Et tout, ça avec l’aide précieuse d’une chanson : « Grândola vila morena » du poète José Afonso dit Zeca.
« Terre de fraternité,
Grândola ville brune
En chaque visage l’égalité
C’est le peuple qui commande »
Dans un livre qui vient de paraître aux Éditions Otium, Grândola vila morena, Mercedes Guerreiro et Jean Lemaître nous retracent, heure par heure, le déroulement de cet extraordinaire instant de libération de tout un peuple qui, durant près de cinq décennies, avait vécu, plutôt survécu, dans le régime de terreur de Salazar et de ses sbires, dont la tristement célèbre PIDE devenue DGS, police politique secondée par les traditionnels indicateurs.
Et, ce fut grâce à la diffusion sur antenne de la chanson de Zeca, que le signal de départ de cette révolution put avoir lieu dans la nuit du 24 au 25 avril. Aussitôt, vingt-quatre unités des armées (marine, aviation, infanterie), réparties dans tout le pays, se mirent en marche et renversèrent la dictature de manière, j’insiste, totalement pacifique.
Inutile de dire que cette opération avait été minutieusement préparée, car les fonctionnaires de la censure, les indics, les policiers en civil, des fidèles du fascisme… quadrillaient le pays et veillaient vingt-quatre heures sur vingt-quatre. D’ailleurs, la « Révolution des Œillets » n’a tenu qu’à un fil, comme il est expliqué dans le livre.
L’auteur, Jean Lemaître, lors d’une présentation de cette nuit exceptionnelle, attira l’attention, entre autres, sur le fait que les jeunes militaires qui avaient réalisé le soulèvement avec le peuple, se sont ensuite retirés dans leurs casernes et qu’actuellement, les forces de l’ordre et armées portugaises défilent lors des commémorations en rangs serrés « fières de ne plus être le bras armé d’une dictature ».
Outre le récit de ce moment d’Histoire, les auteurs s’attardent sur la personnalité de José Afonso et le sens profond donné aux paroles de sa chanson.

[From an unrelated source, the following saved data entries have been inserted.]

Lemma script_refines a h :
  args_ok a -> exact h -> fresh_for a (ledger_of h) ->
  exact (budget_lease_script a (Some h)).1 /\
  (ledger_of (budget_lease_script a (Some h)).1, (budget_lease_script a (Some h)).2)
  = led_step a (ledger_of h).
Proof.
  intros Ha H Hf. destruct (period_reset_refines a h Ha H) as [H1 L1].
  destruct (reclaim_refines (ba_now a) _ H1) as (H2 & L2 & U2).
  unfold budget_lease_script, led_step. change (seed a (Some h)) with h.
  rewrite <- L1, <- L2.
  destruct (reclaim_leases (ba_now a) (maybe_period_reset a h)) as [h2 unsettled] eqn:E. cbn [fst snd] in *.
  destruct (String.eqb_spec (ba_op a) "reset"); [by apply reset_refines|].
  destruct (String.eqb_spec (ba_op a) "reserve") as [Hop|].
  { apply reserve_step_refines; [done..| |done]. apply unfinished_none. rewrite L2; cbn.
    rewrite lookup_fmap. fold (ledger_of (maybe_period_reset a h)).
    pose proof (led_roll_lookup (ba_period_epoch a) _ _ (Hf Hop)) as Hn. rewrite <- L1 in Hn.
    cbn in Hn. by rewrite Hn. }
  destruct (String.eqb_spec (ba_op a) "settle_response"); [by apply settle_response_refines|].
  destruct (String.eqb_spec (ba_op a) "settle"); [by apply settle_refines|].
  destruct (String.eqb_spec (ba_op a) "cancel"); [by apply cancel_refines|].
  by rewrite ledger_of_reply.
Qed.

(** * Runs from an absent key *)

Definition led_seed (a : BudgetLeaseArgs) : Ledger :=
  mkLedger (ba_seed_committed a) (Z.max 0 (ba_period_epoch a)) ∅ ∅.

Definition led_call (a : BudgetLeaseArgs) (L : option Ledger) : Ledger * list Z :=
  led_step a (default (led_seed a) L).

Fixpoint script_run (l : list BudgetLeaseArgs) (stored : option BudgetHash)
    : option BudgetHash * list (list Z) :=
  match l with
  | [] => (stored, [])
  | a :: l =>
      let '(h, reply) := budget_lease_script a stored in
      let '(final, replies) := script_run l (Some h) in (final, reply :: replies)
  end.

Fixpoint led_run (l : list BudgetLeaseArgs) (L : option Ledger) : option Ledger * list (list Z) :=
  match l with
  | [] => (L, [])
  | a :: l =>
      let '(L', reply) := led_call a L in
      let '(final, replies) := led_run l (Some L') in (final, reply :: replies)
  end.

(** Every call has readable arguments, and no reservation reuses the identity of
    an unfinished one. *)
Fixpoint run_ok (l : list BudgetLeaseArgs) (L : option Ledger) : Prop :=
  match l with
  | [] => True
  | a :: l => args_ok a /\ fresh_for a (default (led_seed a) L) /\ run_ok l (Some (led_call a L).1)
  end.

Lemma seed_exact a : args_ok a -> exact (seed a None) /\ ledger_of (seed a None) = led_seed a.
Proof.
  intros Ha. pose proof (ao_period _ Ha). split.
  - split; cbn; [done | by rewrite sum_map_empty | set_solver | lia].
  - done.
Qed.

Lemma run_refines l stored :
  (forall h, stored = Some h -> exact h) -> run_ok l (ledger_of <$> stored) ->
  (ledger_of <$> (script_run l stored).1, (script_run l stored).2) = led_run l (ledger_of <$> stored) /\
  (forall h, (script_run l stored).1 = Some h -> exact h).
Proof.
  revert stored. induction l as [|a l IH]; intros stored Hs Hok; [done|].
  destruct Hok as (Ha & Hf & Hok). cbn [script_run led_run]. unfold led_call in *.
  assert (exact (seed a stored) /\ ledger_of (seed a stored) = default (led_seed a) (ledger_of <$> stored))
    as [He Hl].
  { destruct stored as [h|]; [|exact (seed_exact a Ha)].
    split; [by apply Hs | done]. }
  assert (Hsc : budget_lease_script a stored = budget_lease_script a (Some (seed a stored))) by done.
  rewrite Hsc, <- Hl in *. destruct (script_refines a _ Ha He Hf) as [He' Hstep].
  destruct (budget_lease_script a (Some (seed a stored))) as [h reply] eqn:E. cbn [fst snd] in *.
  rewrite <- Hstep in *. cbn [fst] in Hok.
  specialize (IH (Some h) ltac:(by intros ? [= <-]) Hok). cbn in IH.
  destruct (script_run l (Some h)) as [final replies], (led_run l (Some (ledger_of h))) as [Lf rl].
  cbn in *. destruct IH as [IH1 IH2]. by simplify_eq.
Qed.
Lemma led_run_open l L id (before : list (BudgetLeaseArgs * list Z)) :
  (forall L0, L = Some L0 -> unfinished id L0 = open_after id before) ->
  (L = None -> open_after id before = false) ->
  forall L', (led_run l L).1 = Some L' ->
  unfinished id L' = open_after id (before ++ zip l (led_run l L).2).
Proof.
  revert L before. induction l as [|a l IH]; intros L before HS HN L' Hrun.
  - cbn in *. rewrite app_nil_r. by apply HS.
  - cbn [led_run] in *. unfold led_call in *.
    pose proof (unfinished_step id a (default (led_seed a) L)) as Hst.
    destruct (led_step a (default (led_seed a) L)) as [L1 reply]. cbn [fst snd] in *.
    assert (H0 : unfinished id (default (led_seed a) L) = open_after id before).
    { destruct L as [L0|]; [by apply HS|]. by rewrite HN. }
    specialize (IH (Some L1) (before ++ [(a, reply)])).
    destruct (led_run l (Some L1)) as [final replies]. cbn [fst snd zip zip_with] in *.
    rewrite (cons_middle _ before), app_assoc. apply IH; [|done|done].
    intros L0 [= <-]. rewrite Hst, H0. unfold open_after. by rewrite foldl_app.
Qed.

(** * The spend *)

Definition led_spend (L : Ledger) : Z := led_committed L + led_outstanding L.

Definition holds_nonneg (L : Ledger) : Prop :=
  map_Forall (fun _ x => 0 <= hold_amount x) (led_unfinished L).

Lemma hold_le L id :
  holds_nonneg L -> default 0 (hold_amount <$> led_unfinished L !! id) <= led_outstanding L.
Proof.
  intros H. destruct (led_unfinished L !! id) eqn:E; cbn; [by eapply sum_map_ge | by apply sum_map_nonneg].
Qed.

Lemma outstanding_finish id charge L :
  led_outstanding (led_finish id charge L)
  = led_outstanding L - default 0 (hold_amount <$> led_unfinished L !! id).
Proof.
  unfold led_outstanding, led_finish; cbn. destruct (led_unfinished L !! id) eqn:E; cbn.
  - by apply sum_map_delete.
  - rewrite delete_id by done. lia.
Qed.

Lemma outstanding_release epoch L : led_outstanding (led_release epoch L) = 0.
Proof. unfold led_outstanding; cbn. rewrite sum_map_fmap. by apply sum_map_zero. Qed.
(* ===== verification/BudgetConservation.v ===== *)
(** The budgets of one process keep the same ledger as the shared script: what is
    reserved is held until the reservation is settled or cancelled, a settlement
    charges its actual cost, and a reset releases the holds.  The dollars in
    double precision lose nothing of it below 2^51 billionths. *)

From Stdlib Require Import Floats.SpecFloat.
From S2P Require Import Prelude Float64 ProviderErrors GatewayErrors BudgetScript BudgetLedger BudgetGuarantees BudgetAmounts BudgetBackend BudgetLimits BudgetReservations.

#[local] Open Scope rust_scope.

Lemma map_Forall2_lookup_r `{Countable K} {A B} (R : K -> A -> B -> Prop) (m1 : gmap K A)
    (m2 : gmap K B) i y :
  map_Forall2 R m1 m2 -> m2 !! i = Some y -> exists x, m1 !! i = Some x /\ R i x y.
Proof. intros Hm Hi. specialize (Hm i). rewrite Hi in Hm. inversion Hm; eauto. Qed.

Lemma map_Forall2_lookup_l `{Countable K} {A B} (R : K -> A -> B -> Prop) (m1 : gmap K A)
    (m2 : gmap K B) i x :
  map_Forall2 R m1 m2 -> m1 !! i = Some x -> exists y, m2 !! i = Some y /\ R i x y.
Proof. intros Hm Hi. specialize (Hm i). rewrite Hi in Hm. inversion Hm; eauto. Qed.

(** * Amounts in bounds *)

Lemma checked_add_small a b :
  0 <= a < amount_bound -> 0 <= b < amount_bound -> amount_checked_add a b = inr (a + b).
Proof.
  unfold amount_bound, amount_checked_add, i128_max. intros.
  rewrite (proj2 (Z.leb_le (- 2 ^ 127) _)), (proj2 (Z.leb_le _ (2 ^ 127 - 1))) by lia. done.
Qed.

Lemma saturating_sub_small a b :
  0 <= b <= a -> a < amount_bound -> amount_saturating_sub a b = a - b.
Proof. unfold amount_bound, amount_saturating_sub, i128_max. lia. Qed.

Lemma can_spend_small cur max n M :
  0 <= cur < amount_bound -> 0 <= n < amount_bound -> from_f64 max = inr M ->
  budget_can_spend (as_f64 cur) max true (as_f64 n) = inr (cur + n <=? M).
Proof.
  intros Hc Hn HM. unfold budget_can_spend.
  rewrite (as_f64_read n), (as_f64_read cur), HM by done. cbn.
  by rewrite checked_add_small.
Qed.

Lemma add_spend_small cur n :
  0 <= cur < amount_bound -> 0 <= n < amount_bound ->
  add_budget_spend (as_f64 cur) (as_f64 n) = inr (cur + n).
Proof.
  intros Hc Hn. unfold add_budget_spend. rewrite (as_f64_read cur), (as_f64_read n) by done.
  by apply checked_add_small.
Qed.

En lisant cet ouvrage, on se dit que l’on ne voudrait plus revivre pareille période de terreur et, pourtant, la peste brune semble à nouveau, petit à petit, envahir l’Europe et que l’on s’éloigne insidieusement de cette « terre de fraternité où à chaque coin de rue on rencontre le visage de l’égalité. »
Musique : extrait de "Grandôla vila morena" (youtube)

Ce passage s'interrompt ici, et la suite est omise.